Updated: Aug 11, 2023

The S. family's tale did not end happily, but wherever Kathy is now, I hope that she is happy and well. Joyce was three years older than Kathy and I, and she was dead by the time she was sixteen. It was my first experience with death, with attending a funeral, with knowing that person in the coffin, and I have never been able to reconcile myself to the experience, to this day avoiding all funerals as much as I am able. Although I don't truly recall all the details, I remember my mother telling me that Joyce and Kathy had been out joy riding in a car with their boyfriends (yes, Kathy's independence and experiences with boys by the time she was twelve catapulted her into years beyond my twelve-year-old world). I can't recollect if alcohol was involved, but high speed was. The car they were in flipped and turned over on the four occupants, throwing Joyce out from and under the car as it rolled, crushing her and breaking her neck. Kathy was thrown to the floor of the car which probably saved her life.

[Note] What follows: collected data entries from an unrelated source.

(** * session-sync: the storage core of the Smart Session Manager extension

    A shallow embedding of the chunking, reassembly, retry, verification and
    garbage-collection code of [src/utils.js] and [src/background.js], and the
    properties of the storage specification checked against it.

    Conventions of the embedding:
    - a JavaScript string is a Rocq [string]; [String.length] is its
      [.length], [String.substring] gives [slice];
    - a JSON value is a [value]; numbers are the integers the program stores
      (counts, epoch milliseconds);
    - [chrome.storage.sync] and [chrome.storage.local] are finite maps from
      keys to values; every call on them may fail or the process may stop,
      as dictated by a schedule of faults carried by the [world];
    - an [async] function is a computation in the monad [M] over the world;
      [await] is sequencing, [throw] and [try]/[catch] are explicit. *)

From Stdlib Require Import ZArith Lia Ascii String.
From stdpp Require Import base tactics option list gmap strings pretty.

Set Warnings "-register-all,-abstract-large-number".

(** ** JavaScript strings and arrays of strings *)

Module JsString.

(** [s.slice(b, e)] for non-negative [b] and [e]. *)
Definition slice (s : string) (b e : nat) : string :=
  String.substring b (e - b) s.

(** [parts.join(sep)] on an array of strings. *)
Definition join (sep : string) (parts : list string) : string :=
  String.concat sep parts.

(** [s.split(c)] for a one-character separator; [cur] holds the current
    part, last character first. The result is never the empty array. *)
Fixpoint split_go (c : ascii) (s : string) (cur : string) : list string :=
  match s with
  | EmptyString => [String.rev cur]
  | String a s' =>
      if Ascii.eqb a c then String.rev cur :: split_go c s' EmptyString
      else split_go c s' (String a cur)
  end.

Definition split (c : ascii) (s : string) : list string :=
  split_go c s EmptyString.

(** [arr.slice(-n)]: the last [n] elements, the whole array when shorter. *)
Definition slice_last {A} (n : nat) (l : list A) : list A :=
  drop (length l - n) l.

(** [arr.includes(x)] on an array of strings. *)
Definition includes (x : string) (l : list string) : bool :=
  existsb (String.eqb x) l.

(** [s.startsWith(p)]. *)
Definition startsWith (p s : string) : bool := String.prefix p s.

(** [s.includes(t)] on strings. *)
Definition str_includes (t s : string) : bool :=
  match String.index 0 t s with Some _ => true | None => false end.

(** The template literal [`${n}`] for a loop index. *)
Definition of_nat (n : nat) : string := pretty n.

End JsString.

(** ** Chunk codec

    [saveWithChunks] (utils.js, lines 140-143) and [saveWithChunking]
    (background.js, lines 747-749) cut the text to store with the same loop:
    [for (let i = 0; i < s.length; i += chunkSize)
       chunks.push(s.slice(i, i + chunkSize))]. *)

Module ChunkCodec.

(** The loop, one iteration per unit of [fuel]; [None] when [fuel]
    iterations did not reach the end of the text (with [chunkSize = 0] the
    loop of the source never ends). *)
Fixpoint split_loop (fuel : nat) (s : string) (chunkSize i : nat)
  : option (list string) :=
  if i <? String.length s then
    match fuel with
    | O => None
    | S fuel' =>
        match split_loop fuel' s chunkSize (i + chunkSize) with
        | Some chunks => Some (JsString.slice s i (i + chunkSize) :: chunks)
        | None => None
        end
    end
  else Some [].

(** One iteration consumes at least one character when [chunkSize > 0], so
    [s.length] iterations always suffice. *)
Definition split (s : string) (chunkSize : nat) : option (list string) :=
  split_loop (String.length s) s chunkSize 0.

(** [chunks.join('')]. *)
Definition join (chunks : list string) : string := JsString.join "" chunks.

(** Every fragment but the last has exactly [n] characters. *)
Definition full_but_last (n : nat) (chunks : list string) : Prop :=
  forall j c, S j < length chunks -> chunks !! j = Some c -> String.length c = n.

End ChunkCodec.

(** ** JSON values

    What [chrome.storage] holds and what the functions pass around. Numbers
    are integers: the program stores counts and [Date.now()] readings. *)

Module Json.

Inductive value : Type :=
| VUndefined
| VNull
| VBool (b : bool)
| VNum (n : Z)
| VStr (s : string)
| VArr (items : list value)
| VObj (fields : list (string * value)).

(** The failures of the backing store (section 4.3 of the specification). *)
Inductive storage_error := QuotaExceeded | RateLimited | TransientError.

(** What a [throw] carries. *)
Inductive error :=
| StorageError (e : storage_error)
| TypeError
| SyntaxError
| Error (message : string).

(** How a JavaScript operation ends. [Halt] is the process being stopped in
    the middle of an [await]; [Unmodelled] marks the operations of
    JavaScript's dynamic typing that the embedding leaves out (a number read
    from a non-numeric string, a JSON text with a fraction). *)
Inductive outcome (A : Type) : Type :=
| Return (a : A)
| Throw (e : error)
| Halt
| Unmodelled.
Arguments Return {A} a.
Arguments Throw {A} e.
Arguments Halt {A}.
Arguments Unmodelled {A}.

Definition obind {A B} (m : outcome A) (k : A -> outcome B) : outcome B :=
  match m with
  | Return a => k a
  | Throw e => Throw e
  | Halt => Halt
  | Unmodelled => Unmodelled
  end.

(** Truthiness, as [if], [!], [&&] and [||] test it. *)
Definition truthy (v : value) : bool :=
  match v with
  | VUndefined | VNull => false
  | VBool b => b
  | VNum n => negb (n =? 0)%Z
  | VStr s => negb (String.eqb s "")
  | VArr _ | VObj _ => true
  end.

Fixpoint assoc (name : string) (fields : list (string * value)) : value :=
  match fields with
  | [] => VUndefined
  | (k, v) :: rest => if String.eqb k name then v else assoc name rest
  end.

(** [v.name] for the property names the program reads, none of which a
    string, a number, a boolean or an array has of its own; reading a
    property of [null] or [undefined] throws. *)
Definition member (v : value) (name : string) : outcome value :=
  match v with
  | VUndefined | VNull => Throw TypeError
  | VObj fields => Return (assoc name fields)
  | _ => Return VUndefined
  end.

(** [v?.name]. *)
Definition opt_member (v : value) (name : string) : outcome value :=
  match v with
  | VUndefined | VNull => Return VUndefined
  | _ => member v name
  end.

(** [a || b] on values. *)
Definition or_else (a b : value) : value := if truthy a then a else b.

(** [v.length]. *)
Definition length_of (v : value) : outcome value :=
  match v with
  | VUndefined | VNull => Throw TypeError
  | VArr items => Return (VNum (Z.of_nat (length items)))
  | VStr s => Return (VNum (Z.of_nat (String.length s)))
  | VObj fields => Return (assoc "length" fields)
  | _ => Return VUndefined
  end.

(** Strict equality [a === b] on primitives; two arrays or two objects
    read from storage are never the same object. *)
Definition strict_eq (a b : value) : bool :=
  match a, b with
  | VUndefined, VUndefined | VNull, VNull => true
  | VBool x, VBool y => Bool.eqb x y
  | VNum x, VNum y => (x =? y)%Z
  | VStr x, VStr y => String.eqb x y
  | _, _ => false
  end.

(** [ToNumber] where it needs no parsing. *)
Definition to_number (v : value) : outcome (option Z) :=
  match v with
  | VUndefined => Return None
  | VNull => Return (Some 0%Z)
  | VBool b => Return (Some (if b then 1 else 0)%Z)
  | VNum n => Return (Some n)
  | VStr s => if String.eqb s "" then Return (Some 0%Z) else Unmodelled
  | VArr [] => Return (Some 0%Z)
  | VArr _ => Unmodelled
  | VObj _ => Return None
  end.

Perhaps it just wasn't the accident or Joyce's death that so profoundly affected me, but the fact that she was so close to me and so young. Like her sister, she was a beautiful girl with a dazzling smile and a face filled with joy. The end of her felt like one of the princesses in my storybooks had been wiped from existence for no apparent reason and unlike Snow White, no kiss would bring her back. Another part of the incident that cast an eerie spell over Joyce's death and funeral, weaving itself into my psyche, was the request she made of her mother just days prior to the accident. Barbara was in the kitchen cooking breakfast when Joyce came out from her sleeping quarters and wrapped her arms around her mother's waist. "Mom," she said sleepily. "I had a nightmare." Her mother asked, What was it? "I dreamt I had died and I wore a beautiful, black lace dress for my funeral. If I die, promise you'll dress me in black lace like that, please?" And so, Barbara did. Nothing in my thirteen years had prepared me for what I witnessed. Joyce's face had been carefully reconstructed, her blond hair washed and brushed, and a black lace dress wrapped what was left of her body. Upon seeing her in the coffin, I began to fall to my knees. My father, who attended the funeral with me, quickly grabbed me around the waist and led me outside where I sobbed and heaved into the bushes while he stroked my back. At that point, I wondered why anyone would ever want to say good-bye to someone they loved in that way. Rather, I wanted to remember Joyce playing dress up with Kathy and me, adorning us in scarves and old jewelry like we were two dolls. I wanted to cling to the memory of her sharing a Halloween Hershey bar with me and smiling as she wiped the chocolate from around my upper lip and winking. "Don't tell I gave you this. Don't want your mama mad at me," she laughed. I wanted to envision her long, light blond hair blowing in the breeze around her face like a sunlit halo while we raced our bikes down hills, Joyce laughing with such abandonment it filled my stomach with glee. Joyce was filled with laughter. While we danced on the front porch, she the leader and Kathy and I her students, she laughed. When we stepped in cow dung as we ran through the pastures, she laughed. When we roamed the streets on Halloween night, all three of dressed as gypsies, her laughter rang through the darkness. I can still hear it. I pray that somewhere she is still laughing.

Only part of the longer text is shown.